Thanks for your answer !

yutoby commented 9 months ago

Hi, @chloeskt . I replaced the code in ats_block.py as @cuguniang's comment. Though the code could run without any errors, I still could not reproduce the results given in Fig 5 (c).

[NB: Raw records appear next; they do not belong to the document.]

(* ===== verification/Samples.v ===== *)
(** Programs of the test suite (unit_tests/input), the trailing source text
    shortened. *)
From stdpp Require Import base list strings.
From Stdlib Require Import ZArith Lia Bool String Ascii.
From S2P Require Import Prelude BcRead ApiTables.
Import ApiTables ReaderFacts.
Local Open Scope Z_scope.

Module Samples.

Definition text (l : list string) : list Z := foldr (fun s r => name s ++ 10 :: r) [] l.

Open Scope string_scope.
(** retmagic.cbc: [return 0x1234f00d]. *)
Definition retmagic : list Z := text
  ["ClamBCafhflhhgjkd|afefdfggifnf```````|bhacflfafmfbfcfmb`cnbac`cmbacbcmbgfdcfcacefafefic``afaap`clamcoincidencejb:20";
   ""; "Tedaaa`"; "E``"; "G`aa`@`"; "A`b`bL`Faaaa"; "BTcab`bHm``odcbadE";
   "Sifnfdg`befnfdgbgig`gofifnfdghbfgofifdfibSkgSbgefdgegbgnf`b`chgacbcccdcff`c`cdfkcSmgSS"].

(** div0.cbc: a division by zero in a called function. *)
Definition div0 : list Z := text
  ["ClamBCafhflhhgjkd|afefdfggifnf```````|bhacflfafmfbfcfmb`cnbac`cmbacbcmbgfdcfcacefafefic``afabp`clamcoincidencejb:23";
   ""; "Tedaaa`"; "E``"; "G`aa`@`"; "A`b`bLaab`b`Fabaa"; "Bb`b``baab@dTcab`b`E";
   "Aab`bLaab`b`b`b`Fabaa"; "Bb`baae`Aad`Tcab`baaE"; "Sifnfdg`bdfiffg`chb"].

(** inf.cbc: an infinite loop. *)
Definition inf : list Z := text
  ["ClamBCafhflhhgjkd|afefdfggifnf```````|bhacflfafmfbfcfmb`cnbac`cmbacbcmbgfdcfcacefafefic``afaap`clamcoincidencejb:14";
   ""; "Tedaaa`"; "E``"; "G`aa`@`"; "A`b`bL`Fabab"; "BTbaaa"; "BTbaaaE"; "Sifnfdg`bef"].
(** bswap.cbc: 16, 32 and 64-bit byte swaps and block copies. *)
Definition bswap : list Z := text
  ["ClamBCafhalbajjkd|afefdfggifnf```````|bhacflfafmfbfcfmb`cnbac`cmbacdcmbgfffdfbcafbfafbc``b`aaap`clamcoincidencejb:132";
   "";
   "Tedebodebaddadb`bebgdaaaaaaaa`aabb`ab`aaabb`bb`baae`badbadb`bb`baae`badahb`bb`bdb`aah";
   "E``";
   "G`ac`@`bod@AaAbAcAdAeAfAgAhAiAjAkAlAmAnAo`bad@Aa`";
   "A`b`bLbebb`bab`bab`bab`aabgdabcd`bgdabcd`````b`a`aa`````b`a`aa```b`b`aa`````b`b`aa```aa`b`b```aa`````b`b`aa```ah`aa`b`b`b`b`Fbjbak";
   "Bbcdaedbbhdad@dbcdagdbbhdaf@d``ibadAb`B`ad``hbaf@aB`adb`aajgbadaaaklb``bbajacTaaakaaab";
   "Bb`aacnbajTbaab";
   "Bb`aanbbacanaaaoeab`aanC``ab``bbEamjnmd`Taaaoacaj";
   "Bb`bbaagbaeaabbalb``bbbaaabTaabbaadae";
   "Bb`babobbaaTbaae";
   "Bb`bbeabbabbeaaabfaeab`bbeaG``a`b`cd``bbEbmjnmd`Taabfaafaj";
   "Baabhalbb`bbiaoabhaHbadcfehgdHhgfedcbad``fbbiaagaabkalb``bbbiaaaTaabkaagah";
   "Bb`baaobbiaTbaah";
   "Bb`bbnabbaabnaaaboaeab`bbnaHhgfedcbad``bbEdmjnmd`Taaboaaiaj";
   "BahbabgbafaabbbfaahbabBhgab`bbcboabbbEemjnmdDonnkdTcab`bbcb";
   "Bb`bbdbbb`bdbTcab`bbdbE";
   "Sifnfdg"].
Close Scope string_scope.

Lemma text_bytes_ok (l : list string) : Forall byte (text l).
Proof.
  induction l as [|s l IH]; cbn; [constructor|]. apply Forall_app. split.
  - unfold name. apply Forall_map, Forall_true. intros a. unfold byte. cbn.
    destruct a as [[] [] [] [] [] [] [] []]; cbn; lia.
  - constructor; [unfold byte; lia|done].
Qed.

End Samples.
(** ** Pipes *)

(** What programs do with a pipe, and what they get. *)
Inductive pipe_op := PWrite (bytes : list Z) | PRead (n : Z).
Inductive pipe_out := Accepted | Got (bytes : list Z) | Refused.

Definition pipe_step (ctx : bc_ctx) (id : Z) (op : pipe_op) : pipe_out * bc_ctx :=
  match op with
  | PWrite bytes => match pipe_write ctx id bytes with Some ctx => (Accepted, ctx) | None => (Refused, ctx) end
  | PRead n => match pipe_read ctx id n with Some (l, ctx) => (Got l, ctx) | None => (Refused, ctx) end
  end.

Fixpoint pipe_run (ctx : bc_ctx) (id : Z) (ops : list pipe_op) : list pipe_out * bc_ctx :=
  match ops with
  | [] => ([], ctx)
  | op :: ops =>
      let '(o, ctx) := pipe_step ctx id op in
      let '(os, ctx) := pipe_run ctx id ops in (o :: os, ctx)
  end.

(** The specification: a queue with room for so many more bytes; the room comes
    back when the queue has been filled once and emptied. *)
Record queue := { q_bytes : list Z; q_room : Z }.

Definition queue_step (size : Z) (q : queue) (op : pipe_op) : pipe_out * queue :=
  match op with
  | PWrite bytes =>
      if Z.of_nat (length bytes) <=? q_room q
      then (Accepted, {| q_bytes := q_bytes q ++ bytes; q_room := q_room q - Z.of_nat (length bytes) |})
      else (Refused, q)
  | PRead n =>
      if n <=? Z.of_nat (length (q_bytes q))
      then (Got (take (Z.to_nat n) (q_bytes q)),
            {| q_bytes := drop (Z.to_nat n) (q_bytes q);
               q_room := if (n =? Z.of_nat (length (q_bytes q))) && (q_room q =? 0) then size else q_room q |})
      else (Refused, q)
  end.

Fixpoint queue_run (size : Z) (q : queue) (ops : list pipe_op) : list pipe_out * queue :=
  match ops with
  | [] => ([], q)
  | op :: ops =>
      let '(o, q) := queue_step size q op in
      let '(os, q) := queue_run size q ops in (o :: os, q)
  end.

(** The bytes that were written, and those that were read. *)
Fixpoint written (ops : list pipe_op) (os : list pipe_out) : list Z :=
  match ops, os with
  | PWrite bytes :: ops, Accepted :: os => bytes ++ written ops os
  | _ :: ops, _ :: os => written ops os
  | _, _ => []
  end.
Fixpoint received (os : list pipe_out) : list Z :=
  match os with
  | Got l :: os => l ++ received os
  | _ :: os => received os
  | [] => []
  end.

Definition op_ok (op : pipe_op) : Prop := match op with PWrite bytes => bytes <> [] | PRead n => 0 < n end.

(** The pipe [id] of [ctx] is the queue. *)
Definition is_queue (ctx : bc_ctx) (id size : Z) (q : queue) : Prop :=
  exists b d, get_buffer ctx id = Some b /\ pipe_ok b d /\ bufsize b = size /\
    q_bytes q = contents b /\ q_room q = bufsize b - write_cursor b.

Lemma pipe_step_sim ctx id size q op : op_ok op -> is_queue ctx id size q ->
  exists o ctx' q', pipe_step ctx id op = (o, ctx') /\ queue_step size q op = (o, q') /\ is_queue ctx' id size q'.
Proof.
  intros Hop (b & d & Eb & Hb & Hs & Hq & Hr). destruct op as [bytes|n]; cbn [pipe_step queue_step op_ok] in *.
  - pose proof (pipe_write_spec ctx id b d bytes Eb Hb Hop) as Hw. cbv zeta in Hw. rewrite Hr.
    destruct (_ <=? _).
    + destruct Hw as (b' & d' & -> & Hok & Hc & Hbs & Hwc). eexists _, _, _. split; [done|]. split; [done|].
      exists b', d'. split; [by eapply get_set_buffer|]. split; [done|]. split; [congruence|]. cbn [q_bytes q_room].
      split; [by rewrite Hc, Hq|lia].
    + rewrite Hw. eexists _, _, _. split; [done|]. split; [done|]. exists b, d. done.
  - pose proof (pipe_read_spec ctx id b d n Eb Hb Hop) as Hrd. cbv zeta in Hrd. rewrite Hq, Hr.
    destruct (_ <=? _).
    + destruct Hrd as (b' & -> & Hok & Hc & Hbs & Hroom). eexists _, _, _. split; [done|]. split; [done|].
      exists b', d. split; [by eapply get_set_buffer|]. split; [done|]. split; [congruence|]. cbn [q_bytes q_room].
      split; [done|]. by rewrite Hroom, Hs.
    + rewrite Hrd. eexists _, _, _. split; [done|]. split; [done|]. exists b, d. done.
Qed.

Lemma pipe_run_sim id size ops : Forall op_ok ops -> forall ctx q, is_queue ctx id size q ->
  exists os ctx' q', pipe_run ctx id ops = (os, ctx') /\ queue_run size q ops = (os, q') /\ is_queue ctx' id size q'.
Proof.
  induction 1 as [|op ops Hop _ IH]; intros ctx q Hq; cbn [pipe_run queue_run].
  - eexists _, _, _. done.
  - destruct (pipe_step_sim ctx id size q op Hop Hq) as (o & c1 & q1 & -> & -> & H1).
    destruct (IH c1 q1 H1) as (os & c2 & q2 & -> & -> & H2). eexists _, _, _. done.
Qed.

(** The queue loses and invents nothing. *)
Lemma queue_fifo size ops : forall q os q', queue_run size q ops = (os, q') ->
  q_bytes q ++ written ops os = received os ++ q_bytes q'.
Proof.
  induction ops as [|op ops IH]; intros q os q'; cbn [queue_run].
  { intros [= <- <-]. cbn. by rewrite app_nil_r. }
  destruct (queue_step size q op) as [o q1] eqn:Eq. destruct (queue_run size q1 ops) as [os1 q2] eqn:Er.
  intros [= <- <-]. apply IH in Er. revert Eq. destruct op as [bytes|n]; cbn [queue_step].
  - destruct (_ <=? _); intros [= <- <-]; cbn [written received q_bytes] in *; [|done].
    by rewrite <- Er, app_assoc.
  - destruct (_ <=? _); intros [= <- <-]; cbn [written received q_bytes] in *; [|done].
    by rewrite <- app_assoc, <- Er, app_assoc, take_drop.
Qed.

(** C39. Buffer pipes are queues.  On a new pipe of at most 182 MiB, every sequence
    of writes and reads by a program gives exactly what the queue gives: bytes
    come out in the order in which they went in, none is lost or invented, no
    access leaves the buffer, and a write is refused only for lack of room. *)
Theorem pipe_implements_queue ctx size id ctx0 ops : 0 < size < 2 ^ 31 -> Forall op_ok ops ->
  cli_bcapi_buffer_pipe_new true true ctx size = (id, ctx0) -> id <> -1 ->
  exists os ctx' q, pipe_run ctx0 id ops = (os, ctx') /\
    queue_run size {| q_bytes := []; q_room := size |} ops = (os, q) /\ is_queue ctx' id size q /\
    written ops os = received os ++ q_bytes q.
Proof.
  intros Hs Hops En Hid.
  assert (is_queue ctx0 id size {| q_bytes := []; q_room := size |}) as Hq.
  { revert En. unfold cli_bcapi_buffer_pipe_new. cbv zeta.
    destruct (cli_calloc true 1 size); [|intros [= <- <-]; done]. destruct (cli_realloc _ _); [|intros [= <- <-]; done].
    cbn [negb]. intros [= <- <-]. eexists _, _. split.
    { unfold get_buffer, with_buffers. cbn [buffers]. rewrite bget_lookup by lia.
      replace (Z.to_nat (Z.of_nat (length (buffers ctx)) + 1 - 1)) with (length (buffers ctx)) by lia.
      by rewrite list_lookup_middle. }
    split; [split; cbn; [done|rewrite length_replicate; lia|lia|lia|lia]|]. cbn.
    split; [done|]. split; [done|lia]. }
  destruct (pipe_run_sim id size ops Hops ctx0 _ Hq) as (os & ctx' & q & E & Eq & Hq').
  exists os, ctx', q. split; [done|]. split; [done|]. split; [done|]. apply (queue_fifo _ _ _ _ _ Eq).
Qed.

Lemma pipe_implements_queue_witness :
  let ops := [PWrite [1; 2; 3]; PRead 2; PWrite [4]; PRead 2; PWrite [5; 6]] in
  let '(id, ctx0) := cli_bcapi_buffer_pipe_new true true (scanning [] 0) 4 in
  exists os ctx', pipe_run ctx0 id ops = (os, ctx') /\ written ops os = received os ++ [5; 6].
Proof.
  cbv zeta. destruct (cli_bcapi_buffer_pipe_new true true (scanning [] 0) 4) as [id ctx0] eqn:E.
  assert (id <> -1) as Hid by (vm_compute in E; injection E as <- <-; discriminate).
  destruct (pipe_implements_queue (scanning [] 0) 4 id ctx0
    [PWrite [1; 2; 3]; PRead 2; PWrite [4]; PRead 2; PWrite [5; 6]]) as (os & ctx' & q & E1 & E2 & _ & E3);
    [lia|repeat constructor; (discriminate || lia)|exact E|exact Hid|].
  exists os, ctx'. split; [exact E1|]. vm_compute in E2. injection E2 as <- <-. exact E3.
Defined.

(** A pipe that was given back is read from the file. *)
Lemma pipe_done_reads_file :
  let ctx := scanning [7; 8; 9] 0 in
  let '(id, ctx) := cli_bcapi_buffer_pipe_new true true ctx 4 in
  let '(_, ctx) := cli_bcapi_buffer_pipe_done ctx id in
  cli_bcapi_buffer_pipe_read_avail ctx id = 3.
Proof. vm_compute. reflexivity. Qed.

(** ** Hash sets *)

Inductive set_op := SNew | SAdd (id key : Z) | SHas (id key : Z).

Definition set_step (junk : list Z) (ctx : bc_ctx) (op : set_op) : res (Z * bc_ctx) :=
  match op with
  | SNew => Ok (cli_bcapi_hashset_new true true true junk ctx)
  | SAdd id key => cli_bcapi_hashset_add true true junk ctx id key
  | SHas id key => let! v := cli_bcapi_hashset_contains ctx id key in Ok (v, ctx)
  end.

Fixpoint set_run (junk : list Z) (ctx : bc_ctx) (ops : list set_op) : res (list Z * bc_ctx) :=
  match ops with
  | [] => Ok ([], ctx)
  | op :: ops =>
      let! (r, ctx) := set_step junk ctx op in
      let! (rs, ctx) := set_run junk ctx ops in Ok (r :: rs, ctx)
  end.

(** The specification: a list of finite sets. *)
Definition sets_step (Ss : list (gset Z)) (op : set_op) : list (gset Z) :=
  match op with
  | SNew => Ss ++ [∅]
  | SAdd id key => match bget Ss id with Some T => <[Z.to_nat id := {[key]} ∪ T]> Ss | None => Ss end
  | SHas _ _ => Ss
  end.

(** The right return values: the number of the new set, 0, or not 0 exactly for
    members; -1 for numbers that are not those of a set. *)
Definition set_answer (Ss : list (gset Z)) (op : set_op) (r : Z) : Prop :=
  match op with
  | SNew => r = Z.of_nat (length Ss)
  | SAdd id _ => r = match bget Ss id with Some _ => 0 | None => -1 end
  | SHas id key => match bget Ss id with Some T => r <> 0 <-> key ∈ T | None => r = -1 end
  end.

Fixpoint set_answers (Ss : list (gset Z)) (ops : list set_op) (rs : list Z) : Prop :=
  match ops, rs with
  | [], [] => True
  | op :: ops, r :: rs => set_answer Ss op r /\ set_answers (sets_step Ss op) ops rs
  | _, _ => False
  end.

(** The sets of the context are the sets [Ss], each of at most [k] keys. *)
Definition is_sets (ctx : bc_ctx) (Ss : list (gset Z)) (k : Z) : Prop :=
  Forall2 HashSetFacts.represents (hashsets ctx) Ss /\ Z.of_nat (length Ss) <= k /\
  Forall (fun T => Z.of_nat (size T) <= k) Ss.

Lemma is_sets_lookup ctx Ss k id : is_sets ctx Ss k ->
  match bget Ss id with
  | Some T => exists s, get_hashset ctx id = Some s /\ HashSetFacts.represents s T /\ Z.of_nat (size T) <= k /\ 0 <= id
  | None => get_hashset ctx id = None
  end.
Proof.
  intros (Hf & _ & Hk). unfold get_hashset, bget. destruct (Z.ltb_spec id 0); [done|].
  destruct (Ss !! Z.to_nat id) as [T|] eqn:E.
  - destruct (Forall2_lookup_r _ _ _ _ _ Hf E) as (s & -> & Hr). exists s. split; [done|]. split; [done|].
    split; [by eapply Forall_lookup_1 in Hk|done].
  - apply lookup_ge_None in E. apply lookup_ge_None. by rewrite (Forall2_length _ _ _ Hf).
Qed.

I ran the testing with batchsize = 1, 1024, and NUM_TOKENS= 1.0, 0.87, 171 (for NUM_TOKENS <= 1.0, it would be view as ratio). And the results are: batchsize=1, NUM_TOKENS=1.0, top1_acc = 77.05% batchsize=1, NUM_TOKENS=171, top1_acc = 74.52% batchsize=1024, NUM_TOKENS=1.0, top1_acc = 78.34% batchsize=1024, NUM_TOKENS=0.87, top1_acc = 58.75%

Have you sucessfully reproduced the result? Thank you.